Each line in the records below, from the one that contains "(Difflib.fullbcount (Difflib.slice b (j" to the one that contains "destruct (if (alo", should be reproduced exactly, the first and last included.
START INPUT DATA
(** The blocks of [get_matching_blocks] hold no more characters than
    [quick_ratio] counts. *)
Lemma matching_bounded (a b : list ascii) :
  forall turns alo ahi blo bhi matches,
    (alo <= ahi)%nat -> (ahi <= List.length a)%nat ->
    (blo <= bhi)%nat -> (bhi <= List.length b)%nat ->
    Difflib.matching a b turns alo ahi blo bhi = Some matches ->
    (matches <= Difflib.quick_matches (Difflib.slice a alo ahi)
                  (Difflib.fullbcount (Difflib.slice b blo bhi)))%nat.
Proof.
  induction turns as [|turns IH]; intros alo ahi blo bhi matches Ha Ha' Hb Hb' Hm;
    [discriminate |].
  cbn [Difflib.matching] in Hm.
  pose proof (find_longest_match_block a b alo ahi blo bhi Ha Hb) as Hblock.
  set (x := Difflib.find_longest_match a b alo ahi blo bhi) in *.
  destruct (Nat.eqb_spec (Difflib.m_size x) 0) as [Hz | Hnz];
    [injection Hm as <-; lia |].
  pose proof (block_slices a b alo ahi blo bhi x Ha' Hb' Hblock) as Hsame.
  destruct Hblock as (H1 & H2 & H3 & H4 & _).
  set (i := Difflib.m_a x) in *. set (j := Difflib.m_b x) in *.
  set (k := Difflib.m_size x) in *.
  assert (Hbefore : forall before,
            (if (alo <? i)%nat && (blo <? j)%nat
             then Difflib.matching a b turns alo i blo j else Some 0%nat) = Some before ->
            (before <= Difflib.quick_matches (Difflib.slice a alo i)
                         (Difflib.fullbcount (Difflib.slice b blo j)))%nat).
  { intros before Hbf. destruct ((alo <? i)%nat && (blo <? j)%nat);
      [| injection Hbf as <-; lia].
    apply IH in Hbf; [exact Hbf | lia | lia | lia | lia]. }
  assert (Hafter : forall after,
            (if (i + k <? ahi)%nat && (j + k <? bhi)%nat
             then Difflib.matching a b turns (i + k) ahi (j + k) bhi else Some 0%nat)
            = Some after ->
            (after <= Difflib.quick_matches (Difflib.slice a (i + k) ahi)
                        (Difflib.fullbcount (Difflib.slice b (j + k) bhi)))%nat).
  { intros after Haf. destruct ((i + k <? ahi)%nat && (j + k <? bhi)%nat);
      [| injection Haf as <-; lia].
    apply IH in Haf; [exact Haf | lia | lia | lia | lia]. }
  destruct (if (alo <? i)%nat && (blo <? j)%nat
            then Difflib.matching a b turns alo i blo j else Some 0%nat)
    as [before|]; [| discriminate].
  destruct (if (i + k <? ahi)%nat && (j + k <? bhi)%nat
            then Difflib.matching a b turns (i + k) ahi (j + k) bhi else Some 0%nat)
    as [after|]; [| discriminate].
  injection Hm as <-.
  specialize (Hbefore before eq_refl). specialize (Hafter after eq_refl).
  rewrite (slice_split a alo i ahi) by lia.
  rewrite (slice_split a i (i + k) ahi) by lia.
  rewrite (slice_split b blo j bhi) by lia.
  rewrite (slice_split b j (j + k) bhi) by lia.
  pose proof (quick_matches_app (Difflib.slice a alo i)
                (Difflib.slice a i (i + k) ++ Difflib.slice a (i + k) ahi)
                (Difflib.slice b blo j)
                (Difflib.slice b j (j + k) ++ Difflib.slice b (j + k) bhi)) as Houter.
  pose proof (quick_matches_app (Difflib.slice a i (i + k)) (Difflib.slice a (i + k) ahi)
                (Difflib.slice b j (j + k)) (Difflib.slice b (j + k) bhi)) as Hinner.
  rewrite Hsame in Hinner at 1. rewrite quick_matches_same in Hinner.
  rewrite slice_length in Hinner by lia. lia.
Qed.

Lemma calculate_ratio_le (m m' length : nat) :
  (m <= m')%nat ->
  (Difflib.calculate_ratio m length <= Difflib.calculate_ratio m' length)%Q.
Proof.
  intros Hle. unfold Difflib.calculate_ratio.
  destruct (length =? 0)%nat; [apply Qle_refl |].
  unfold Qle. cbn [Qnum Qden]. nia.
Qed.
END INPUT DATA
- [COMPLETED TASK]:
                        (Difflib.fullbcount (Difflib.slice b (j + k) bhi)))%nat).
  { intros after Haf. destruct ((i + k <? ahi)%nat && (j + k <? bhi)%nat);
      [| injection Haf as <-; lia].
    apply IH in Haf; [exact Haf | lia | lia | lia | lia]. }
  destruct (if (alo <? i)%nat && (blo <? j)%nat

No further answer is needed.